Energy users are set to save as little as $6 and up to $38 a year under the regulator’s network calculations, even as distributors prepare for a massive capital programme.
The $16bn redevelopment is pitched as delivering a larger, more resilient grid that can handle rising renewable generation and widespread electrification of homes and businesses.
Critics warn the rollout could be racing ahead of actual demand, raising the spectre of “gold-plating” and underused assets.
That concern centres on consumers potentially being locked into paying for infrastructure that never runs close to full capacity.
In its final decisions for the 2026-31 regulatory period, the national watchdog signs off on revenue allowances for five Victorian electricity distributors.

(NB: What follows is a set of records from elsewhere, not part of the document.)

Lemma vfs_open_run r s i x flags :
  inodes s !! i = Some x -> i_ops x = Some ID_IOPS ->
  @vfs_open (initrd_drivers r) (Some i) flags s =
    Ok (Some (brk s),
        set_filetab (<[brk s := MkFile (Some i) 0 (Some ID_FOPS)]> (filetab s))
          (set_inodes (<[i := iset_opencount (u32 (opencount x + 1)) x]> (inodes s))
             (set_brk (brk s + 1) s))).
Proof.
  intros Hx Ho. unfold vfs_open. set (f := brk s).
  rewrite (run_bind _ _ s f (set_brk (f + 1) s)) by done.
  rewrite (run_bind _ _ _ tt _ eq_refl).
  match goal with |- (_ ≫= _) ?s1 = _ =>
    rewrite (run_bind _ _ _ _ _ (inode_at_run s1 i x Hx)) end.
  unfold inode_op. rewrite Ho. cbn [mbind option_bind inode_table initrd_drivers].
  change (ID_IOPS =? ID_IOPS) with true. cbn [op_open id_iops]. unfold id_open.
  match goal with |- (_ ≫= _) ?s1 = _ =>
    rewrite (run_bind _ _ s1 0
      (set_filetab (<[f := MkFile None 0 (Some ID_FOPS)]> (filetab s1)) s1)) end.
  2:{ rewrite (run_bind _ _ _ _ _ (file_at_run _ _ _ (lookup_insert_eq _ _ _))). done. }
  cbn [truth Z.eqb negb].
  match goal with |- (_ ≫= _) ?s1 = _ =>
    rewrite (run_bind _ _ _ _ _ (inode_at_run s1 i x Hx)) end.
  rewrite (run_bind _ _ _ tt _ eq_refl).
  rewrite (run_bind _ _ _ _ _ (file_at_run _ _ _ (lookup_insert_eq _ _ _))).
  rewrite (run_bind _ _ _ tt _ eq_refl). cbn. rewrite !insert_insert_eq. done.
Qed.

(** C24: Opening a path that leads to an inode of the ram disk: [sys_open] answers the lowest
    free descriptor, which then refers to a new file at position 0 of that inode; every other
    descriptor and file is as before, and the inode counts one more open file. *)
Theorem sys_open_lowest r s p d c start path i x flags :
  procdata s !! p = Some d -> dirents s !! cwd d = Some c -> d_inode c = Some start ->
  @vfs_lookup (initrd_drivers r) (Some path) (Some start) s = Ok (Some i, s) ->
  inodes s !! i = Some x -> i_ops x = Some ID_IOPS -> files_below s ->
  exists fd fs s', @sys_open (initrd_drivers r) p path flags s = Ok (Z.of_nat fd, s') /\
    procdata s' = <[p := MkProcData (cwd d) fs]> (procdata s) /\
    fs !! fd = Some (Some (brk s)) /\
    (forall k, (k < fd)%nat -> exists g, files d !! k = Some (Some g)) /\
    (files d !! fd = Some None \/ fd = length (files d)) /\
    (forall k o, k <> fd -> files d !! k = Some o -> fs !! k = Some o) /\
    filetab s' = <[brk s := MkFile (Some i) 0 (Some ID_FOPS)]> (filetab s) /\
    filetab s !! brk s = None /\
    inodes s' = <[i := iset_opencount (u32 (opencount x + 1)) x]> (inodes s).
Proof.
  intros Hp Hd Hstart Hlook Hx Ho Hb. unfold sys_open, proc_cwd.
  rewrite (run_bind _ _ s (Some start) s).
  2:{ rewrite (run_bind _ _ _ _ _ (procdata_at_run _ _ _ Hp)),
        (run_bind _ _ _ _ _ (dirent_at_run _ _ _ Hd)), Hstart. done. }
  rewrite (run_bind _ _ _ _ _ Hlook), (run_bind _ _ _ _ _ (vfs_open_run r s i x flags Hx Ho)).
  match goal with |- context [(_ ≫= _) ?s1] => set (s1' := s1) end.
  destruct (newfd_set s1' p d (brk s) Hp) as (fd & fs & Hrun & H1 & H2 & H3 & H4).
  exists fd, fs. eexists. split; [exact Hrun|]. split_and!; try done.
  apply Hb. lia.
Qed.

(** ** A concrete boot *)

Definition str (s : String.string) : cstring :=
  map (fun a => Z.of_N (Ascii.N_of_ascii a)) (String.list_ascii_of_string s).

Definition demo_tree : node :=
  NDir (str "root") [NFile (str "a") (str "hello, kOS");
                     NDir (str "bin") [NFile (str "sh") (str "x")]].

Definition demo_disk : Z := 0x1000.
Definition demo_buffer : Z := 0x9000.

Definition bytes_from (a : Z) (bs : list Z) : gmap Z Z :=
  list_to_map (zip (seqZ a (zlen bs)) bs).

Definition demo_start : fsys :=
  MkFs (bytes_from demo_disk (enc_image demo_tree) ∪ bytes_from demo_buffer (replicate 16 0))
    {[fs_root := root_inode]} ∅ ∅ {[50 := MkDirent [SLASH] (Some fs_root)]} ∅
    {[40 := MkProcData 50 (replicate 4 None)]} None 0 100.

Definition state_of {A} (o : outcome (A * fsys)) : fsys :=
  match o with Ok (_, s) => s | _ => demo_start end.
Definition value_of {A} (d : A) (o : outcome (A * fsys)) : A :=
  match o with Ok (a, _) => a | _ => d end.

Definition demo_root : Z := fst (value_of (0, 0) (boot_fs 200 demo_disk demo_start)).
Definition demo : fsys := state_of (boot_fs 200 demo_disk demo_start).
Definition demo_drivers : Drivers := initrd_drivers (Some demo_root).

(** Open [/a] and read four bytes twice. *)
Definition demo_open : fsys := state_of (@sys_open demo_drivers 40 (str "/a") 1 demo).
Definition demo_read (n : nat) : M fsys (list Z) :=
  _ ← @sys_readwrite demo_drivers 40 true 0 demo_buffer (Z.of_nat n);
  load_bytes demo_buffer n.

(** Two reads of four bytes from a file that starts with [hello, kOS] give [hell] and
    then [OS]: the four bytes in between are skipped, since the position moves twice. *)
Theorem initrd_reads_skip :
  value_of [] (demo_read 4 demo_open) = str "hell" /\
  value_of [] (demo_read 2 (state_of (demo_read 4 demo_open))) = str "OS".
Proof. split; vm_compute; reflexivity. Qed.

(** A fork duplicates the open files without counting them: when parent and child close
    their copies, the count of the inode goes below zero and wraps, and the file can never be
    unlinked again. *)
Theorem fork_close_wraps_opencount :
  let child := @vfs_clone_procdata demo_drivers (MkProcData 50 [Some 108; None; None; None]) in
  let both := d ← child;
              @vfs_free_procdata demo_drivers (MkProcData 50 [Some 108; None; None; None]);;
              @vfs_free_procdata demo_drivers d in
  let i := value_of None (@vfs_lookup demo_drivers (Some (str "/a")) (Some fs_root) demo) in
  let s := state_of (both demo_open) in
  files <$> procdata demo_open !! 40 = Some [Some 108; None; None; None] /\
  (j ← i; opencount <$> inodes demo_open !! j) = Some 1 /\
  (j ← i; opencount <$> inodes s !! j) = Some (2 ^ 32 - 1) /\
  value_of 0 (@vfs_unlink demo_drivers i s) = - EAGAIN.
Proof. vm_compute. split_and!; reflexivity. Qed.

(** ** Witnesses *)

Fixpoint mem_check (m : gmap Z Z) (a : Z) (bs : list Z) : bool :=
  match bs with
  | [] => true
  | b :: bs => bool_decide (m !! a = Some b) && mem_check m (a + 1) bs
  end.
Lemma mem_check_ok m bs : forall a, mem_check m a bs = true -> mem_has m a bs.
Proof.
  induction bs as [|b bs IH]; intros a Hm; [intros k c [=]|].
  cbn [mem_check] in Hm. apply andb_true_iff in Hm as [Hb%bool_decide_eq_true Hm].
  apply mem_has_cons. auto.
Qed.

Definition room_check (m : gmap Z Z) (a : Z) (n : nat) : bool :=
  forallb (fun k => bool_decide (is_Some (m !! (a + Z.of_nat k)))) (seq 0 n).
Lemma room_check_ok s a n : room_check (mem s) a n = true -> room s a n.
Proof.
  intros Hc k Hk. unfold room_check in Hc. rewrite forallb_forall in Hc.
  eapply bool_decide_eq_true_1, Hc, in_seq. lia.
Qed.

Definition links_check (s : fsys) : bool :=
  bool_decide (map_Forall (fun _ x =>
    (negb (redirected x) || match link x with
                            | Some l => bool_decide (is_Some (inodes s !! l))
                            | None => false
                            end) = true) (inodes s)).
Definition wf_check (s : fsys) : bool :=
  bool_decide (map_Forall (fun _ x => id_dir_ok s x = true) (inodes s)) &&
  bool_decide (is_Some (inodes s !! fs_root)) && links_check s.
Lemma wf_check_ok r s : wf_check s = true -> @fs_wf _ (initrd_dirs r) s.
Proof.
  intros Hc. apply andb_true_iff in Hc as [[H1 H2]%andb_true_iff H3].
  apply bool_decide_eq_true in H1, H2, H3. split_and!; [done..|].
  intros i x Hx Hr. specialize (H3 i x Hx). cbn beta in H3. rewrite Hr in H3.
  destruct (link x) as [l|]; [|done]. apply bool_decide_eq_true in H3. eauto.
Qed.

Lemma demo_tree_ok : node_ok demo_tree.
Proof.
  assert (forall l, forallb (fun z => (0 <? z) && (z <? 256)) l = true ->
    string_ok l /\ Forall is_u8 l) as Hl.
  { intros l Hf. rewrite forallb_forall in Hf. split; apply Forall_forall; intros z Hz;
      apply list_elem_of_In, Hf in Hz; to_prop; unfold is_u8; lia. }
  cbn [demo_tree node_ok foldr].
  repeat match goal with
  | |- string_ok _ => apply Hl; vm_compute; reflexivity
  | |- Forall is_u8 _ => apply Hl; vm_compute; reflexivity
  | |- True => done
  | |- _ /\ _ => split
  end.
Qed.

Lemma short_check ws : forallb (fun w => Z.of_nat (length w) <? FS_MAX_NAME) ws = true -> Forall short ws.
Proof.
  intros Hc. rewrite forallb_forall in Hc. apply Forall_forall. intros w Hw.
  apply list_elem_of_In, Hc in Hw. unfold short. lia.
Qed.
Lemma string_check p : forallb (fun c => negb (c =? 0)) p = true -> string_ok p.
Proof.
  intros Hc. rewrite forallb_forall in Hc. apply Forall_forall. intros w Hw.
  apply list_elem_of_In, Hc in Hw. to_prop. done.
Qed.

Lemma boot_fs_lookup_witness :
  exists root s', boot_fs 200 demo_disk demo_start = Ok ((root, 0), s') /\
    exists j, @vfs_lookup (initrd_drivers (Some root)) (Some (str "/bin/sh")) (Some fs_root) s' =
      Ok (Some j, s') /\
    carries 100 (inodes s') (lists s') (mem s') j (NFile (str "sh") (str "x")).
Proof.
  destruct (boot_fs_lookup demo_start demo_disk (str "root")
    [NFile (str "a") (str "hello, kOS"); NDir (str "bin") [NFile (str "sh") (str "x")]] 200)
    as (root & s' & Hrun & Hlook).
  1-3: done.
  1-3: vm_compute; done.
  - apply mem_check_ok. vm_compute. reflexivity.
  - exact demo_tree_ok.
  - vm_compute. done.
  - exists root, s'. split; [exact Hrun|].
    apply (Hlook (str "/bin/sh")).
    + apply string_check. vm_compute. reflexivity.
    + done.
    + apply short_check. vm_compute. reflexivity.
Defined.


Lemma sys_read_content_witness :
  exists m, @sys_readwrite demo_drivers 40 true 0 demo_buffer 4 demo_open =
      Ok (4, set_filetab (<[108 := MkFile (Some 102) 8 (Some ID_FOPS)]> (filetab demo_open))
               (set_mem m demo_open)) /\
    mem_has m demo_buffer (str "hell").
Proof.
  destruct (sys_read_content (Some demo_root) 0 demo_open 40
    (MkProcData 50 [Some 108; None; None; None]) 0 108 (MkFile (Some 102) 0 (Some ID_FOPS)) 102
    (str "a") (str "hello, kOS") demo_buffer 4) as (m & Hrun & Hm & _).
  1-6: vm_compute; done.
  - destruct (inodes demo_open !! 102) as [x|] eqn:Ex; [|by vm_compute in Ex].
    exists x. split; [exact Ex|]. vm_compute in Ex. injection Ex as <-.
    do 5 (split; [reflexivity|]). apply mem_check_ok. vm_compute. reflexivity.
  - intros x Ex. vm_compute in Ex. injection Ex as <-. vm_compute. done.
  - vm_compute. done.
  - done.
  - vm_compute. done.
  - vm_compute. done.
  - apply room_check_ok. vm_compute. reflexivity.
  - exists m. split; [exact Hrun|exact Hm].
Defined.

Lemma sys_open_lowest_witness :
  exists fd s', @sys_open demo_drivers 40 (str "/a") 1 demo = Ok (Z.of_nat fd, s') /\
    filetab s' = <[108 := MkFile (Some 102) 0 (Some ID_FOPS)]> (filetab demo).
Proof.
  destruct (inodes demo !! 102) as [x|] eqn:Ex; [|by vm_compute in Ex].
  destruct (sys_open_lowest (Some demo_root) demo 40 (MkProcData 50 (replicate 4 None))
    (MkDirent [SLASH] (Some fs_root)) fs_root (str "/a") 102 x 1) as (fd & fs & s' & Hrun & Hrest).
  1-3: vm_compute; done.
  - vm_compute. reflexivity.
  - exact Ex.
  - vm_compute in Ex. by injection Ex as <-.
  - intros a _. replace (filetab demo) with (∅ : gmap Z file) by (vm_compute; reflexivity).
    apply lookup_empty.
  - exists fd, s'. split; [exact Hrun|]. apply Hrest.
Defined.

Those businesses are AusNet, Jemena, CitiPower, Powercor and United Energy, which together manage most of the state’s poles and wires.
The determination effectively sets how much they can recover from customers over five years, based on forecast spending and allowed returns.
The grid is entering one of its most extensive modernisation phases in decades, driven by policy targets and changing consumption patterns.
Victoria’s distribution networks are not government-owned utilities, they are controlled by large global infrastructure investors that specialise in regulated assets.
Owners include Brookfield Asset Management, CK Infrastructure Holdings and State Grid Corporation of China, among others with stakes in the state’s power poles and lines.
These networks operate as regulated monopolies, meaning customers have no alternative provider for physical connection and delivery.
Regulators therefore attempt to balance investor returns with consumer protection, a task that becomes more contentious as investment plans grow larger and more complex.